Этот воображаемый процесс, идущий от зеркального образа к образованию моего я путем субъективации, осуществляемой посредством значения, обозначается на нашей диаграмме вектором i(a). m, имеющим одно направление, но две ветви одна из которых осуществляет короткое замыкание в цепи $.I(А), другая же возвращается от Ак s(А), образуя вектор A s(A). Это наглядно показывает, что «мое я» получает свою завершенность, артикулируясь не в качестве «Я» дискурса, а в качестве метонимии его значения (то, что Дамурет и Пишон рассматривают в качестве «полновесной» личности, которую они противопоставляют личности «невесомой», представляющей собой не что иное как функцию, несколько выше названную нами шифтером).

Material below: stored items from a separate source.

(** The four ways a call can go: the message file is missing; the
    envelope line cannot be made; the message cannot be serialized, after
    the envelope line has been written; the whole block is written. *)
Lemma append_msg_to_mbox_cases (mf mb : string) (w : World) :
  append_msg_to_mbox mf mb w =
    match files w !! mf with
    | None =>
        (Raise (FileNotFoundError mf),
         {| files := files w; history := history w; stdout := stdout w;
            trace := trace w ++ [OpenRead mf false] |})
    | Some text =>
        let msg := message_from_file text in
        match generate_envelope_from msg with
        | Raise e =>
            (Raise e,
             {| files := files w; history := history w; stdout := stdout w;
                trace := trace w ++ [OpenRead mf true] |})
        | Ok line =>
            match as_string msg with
            | Raise e =>
                (Raise e,
                 {| files := <[mb := content w mb +:+ line +:+ nl]> (files w);
                    history := history w; stdout := stdout w;
                    trace := trace w ++ [OpenRead mf true; OpenAppend mb] |})
            | Ok body =>
                (Ok tt,
                 {| files := <[mb := content w mb +:+ line +:+ nl +:+ body +:+ nl]> (files w);
                    history := history w; stdout := stdout w;
                    trace := trace w ++ [OpenRead mf true; OpenAppend mb] |})
            end
        end
    end.
Proof.
  unfold append_msg_to_mbox, bind at 1, read_file.
  destruct (files w !! mf) as [text|] eqn:Hread; [|done].
  cbn -[generate_envelope_from]. unfold lift.
  destruct (generate_envelope_from (message_from_file text)) as [line|e]; [|done].
  unfold bind, open_append, file_write. cbn -[content].
  destruct (as_string (message_from_file text)) as [body|e].
  - rewrite !content_insert_eq, !insert_insert_eq, <- !app_assoc, <- !(assoc_L (++)).
    by rewrite !app_assoc.
  - by rewrite !content_insert_eq, !insert_insert_eq, <- !(assoc_L (++)).
Qed.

Лежащее в историческом русле картезианского cogito выдвижение сознания на первый план, как субъекту необходимо присущего, представляется мне обманчивым подчеркиванием прозрачности Я в действии в ущерб непрозрачности означающего, которым это Я определяется; скольжение, благодаря которому Bewußtsein маскирует в «Феноменологии духа» невнятицу Selbst, как раз и обнаруживает, в силу самой строгости мысли Гегеля, причину его заблуждения.
Уже само движение, смещающее ось феномена духа в сторону воображаемого отношения к другому (т. е. к другому как к себе подобному, обозначаемому у нас строчным a [autre]), дает свой результат — ту агрессивность, что становится коромыслом весов, на которых равновесие между себе подобными нарушается, переходя в отношения Раба и Господина — отношения, чреватые всевозможными ухищрениями, на которые идет разум, чтобы распространить на них свое безличное царство.
Это изначальное порабощение на путях свободы (скорее миф, конечно, чем подлинный генезис) — я прекрасно могу объяснить, что за ним кроется, так как мне удалось показать это как никогда ясно.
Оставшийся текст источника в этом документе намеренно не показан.